A look back at the cargo market – IATA Q3/2013 cargo chartbook synopsis


For every dark cloud there is a silver lining – The International Air Transport Association (IATA) reports some cheery news from cargo heads for the third quarter of 2013. 

While high jet fuel prices and slow world trade growth continue to depress the market, an improvement in forward looking demand indicators and an increase in business confidence are signs of improvement.

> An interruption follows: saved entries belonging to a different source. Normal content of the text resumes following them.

(** A well-formed block: no brace inside the selector or the declarations,
    and neither is blank. *)
Definition WellFormedBlock (b : str * str) : Prop :=
  forallb notBrace (fst b) = true /\ forallb notBrace (snd b) = true /\
  trim (fst b) <> [] /\ trim (snd b) <> [].

Definition ruleOfBlock (b : str * str) : rule :=
  mkRule (trim (fst b)) (parseStyleDeclarations (trim (snd b))).

(** ** The merges a conversion performs *)

(** A merge is a rule together with the element it is merged into. *)
Definition merge := (rule * nat)%type.

(** The tree after the merges [ms], performed in order. *)
Definition replay (tree : node) (ms : list merge) : node :=
  fold_left (fun t m => applyStylesToElement (snd m) (styles (fst m)) t) ms tree.

Section Merges.

Variable querySelectorAll : str -> node -> option (list nat).

(** The merges of the structural pass: rule after rule, one merge for each
    element the selector engine returns for the rule's selector on the
    tree as the earlier rules left it. *)
Fixpoint structuralMerges (rules : list rule) (tree : node) : list merge :=
  match rules with
  | [] => []
  | r :: rest =>
      match querySelectorAll (selector r) tree with
      | None => []
      | Some elements =>
          let ms := map (pair r) elements in
          ms ++ structuralMerges rest (replay tree ms)
      end
  end.

End Merges.

(** The merges of the class pass over the elements [els]: for each element
    whose class attribute is a non-empty string, one merge for each rule
    whose selector is that string after a dot, or the attribute selector
    for it. *)
Fixpoint fallbackMerges (rules : list rule) (els : list nat) (tree : node)
  : list merge :=
  match els with
  | [] => []
  | e :: rest =>
      match classAt e tree with
      | Some className =>
          if truthy className then
            let ms :=
              map (fun r => (r, e))
                (filter (fun r => classSelectorMatches r className) rules) in
            ms ++ fallbackMerges rules rest
                    (updateAttributes e (removeAttribute classAttr)
                       (replay tree ms))
          else fallbackMerges rules rest tree
      | None => fallbackMerges rules rest tree
      end
  end.

(** [Sub l l']: the list [l] is [l'] with some members left out. *)
Inductive Sub (A : Type) : list A -> list A -> Prop :=
| Sub_nil : Sub [] []
| Sub_skip (x : A) (l l' : list A) : Sub l l' -> Sub l (x :: l')
| Sub_keep (x : A) (l l' : list A) : Sub l l' -> Sub (x :: l) (x :: l').

Definition truthyOpt (s : option str) : bool :=
  match s with Some v => truthy v | None => false end.

(** The document holds an element with this name, the document element
    included. *)
Definition hasElementNamed (name : str) (doc : node) : Prop :=
  exists e, In e (elements doc) /\ nameOf e = name.

(** The text has a greater-than sign directly followed by a less-than
    sign. *)
Fixpoint hasBoundary (s : str) : bool :=
  match s with
  | a :: s' =>
      match s' with
      | b :: _ => (N.eqb a greaterThan && N.eqb b lessThan) || hasBoundary s'
      | [] => false
      end
  | [] => false
  end.

(** ** Vocabulary for the further properties *)

(** Key [k] is enumerated no later than key [k']: an array index comes
    before a larger index and before every other key. *)
Definition precedes (k k' : str) : Prop :=
  match JsObject.arrayIndex k, JsObject.arrayIndex k' with
  | Some i, Some j => (i <= j)%N
  | Some _, None => True
  | None, Some _ => False
  | None, None => True
  end.

(** A list of keys in the order of [Object.keys]: array indices first, in
    ascending order. *)
Fixpoint EnumerationOrder (ks : list str) : Prop :=
  match ks with
  | [] => True
  | k :: rest => Forall (precedes k) rest /\ EnumerationOrder rest
  end.

(** The attributes other than [style] and [class], in their order. *)
Definition otherAttributes (a : attrs) : attrs :=
  removeAttribute classAttr (removeAttribute styleAttr a).

(** Number of occurrences of a code unit. *)
Definition countOf (c : N) (s : str) : nat :=
  List.length (filter (N.eqb c) s).

(** A code unit other than the space and the newline. *)
Definition notBlank (c : N) : bool := negb (N.eqb c space || N.eqb c newline).

(** The text ends with a closing brace. *)
Fixpoint endsWithClose (s : str) : bool :=
  match s with
  | [] => false
  | c :: s' =>
      match s' with
      | [] => N.eqb c closeBrace
      | _ :: _ => endsWithClose s'
      end
  end.

(** Every element of the tree [after] was an element of the tree
    [before], with the same identity, the same name and the same
    attributes other than [style] and [class]. *)
Definition KeepsElements (before after : node) : Prop :=
  forall e, In e (elements after) ->
  exists e0, In e0 (elements before) /\ idOf e = idOf e0 /\
             nameOf e = nameOf e0 /\
             otherAttributes (attributesOf e) = otherAttributes (attributesOf e0).

(** ** The document statistics *)

(** The three numbers [updateStats] shows. *)
Record stats := mkStats {
  cssRulesCount : nat;
  elementsCount : nat;
  classesCount : nat
}.

Section Stats.

Variable parseFromString : str -> node.
Variable innerHTML : node -> str.

(** The counts for the [svg] element: the matches of the rule pattern in
    the text of every style element, the elements selected by [*] and
    those selected by [[class]]. *)
Definition statsOf (root : node) : stats :=
  mkStats
    (fold_left
       (fun cssRulesCount style =>
          cssRulesCount + List.length (execAll 0 (cssTextOf innerHTML style)))
       (byName (lit "style") root) 0)
    (List.length (descendants root))
    (List.length (byAttribute classAttr root)).

(** [updateStats]: [shown] holds the numbers on display before the call,
    the result those on display after it.  The editor content is parsed
    as it is, untrimmed, and is not checked for a parser error. *)
Definition updateStats (shown : stats) (content : str) : stats :=
  if negb (truthy (trim content)) then mkStats 0 0 0
  else
    match querySelector (lit "svg") (parseFromString content) with
    | Some root => statsOf root
    | None => shown
    end.

End Stats.

(** [<svg><style>.none{fill:red}</style><rect id="r"/></svg>]: the only
    rule selects nothing. *)
Definition unmatchedRule : node :=
  Element 0 (lit "svg") []
    [Element 1 (lit "style") [] [Text (lit ".none{fill:red}")];
     Element 2 (lit "rect") [(lit "id", lit "r")] []].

Confidence worldwide has made a notable shift. Consumer confidence in Europe is at its highest levels since 2011 and US consumer optimism continues to increase. However, while things are improving on two continents that have not shown much increase in confidence over the last few quarters, some of this improvement is being counteracted by a slowdown in the Chinese economy.
Even more disappointing is that the better demand conditions are being offset by capacity increases, which have caused yields to decline. Cargo heads surveyed in July 2013 for the IATA Cargo eChartbook Q3 fear the trend could continue if future demand fails to meet capacity expansion in the coming months.
These results in the demand environment and demand drivers can particularly be reflected in the global economic situation. The economic outlook for 2013 remains weak, despite recent positive improvements in the euro zone. Even with the recent slowdown in China, economic growth in Asia Pacific is expected to exceed growth in advanced economies. 
Growth in emerging economies – supported by relatively looser fiscal policies – continues to outpace expansion in developed regions. The most positive forward-looking indicator for world trade growth and air freight demand is that there has been an improvement in new export order growth.
Freight load factors remain weak as capacity continues to rise, and the decline in air freight rates has increased in recent months. At the same time, sea freight rates have dropped dramatically, reflecting a weakening demand for sea transport. However, the fact there has been no growth in the freighter fleet has limited any further decline in aircraft utilization rates, which is good news.
Cargo profitability continues to face downward pressure from high input costs, specifically jet fuel prices, which surged at the end of summer due to geopolitical factors. Yields also continue to weaken. Despite the slight improvement in air freight demand over recent months, capacity growth has kept load factors low.  
Overall, cargo heads are broadly optimistic for the third quarter, mainly due to the improvement in the demand backdrop. Companies will most likely see an increase in traffic volumes over the next 12 months but yields will remain unchanged.
Cargo market analysis chartbooks are published quarterly on IATA website.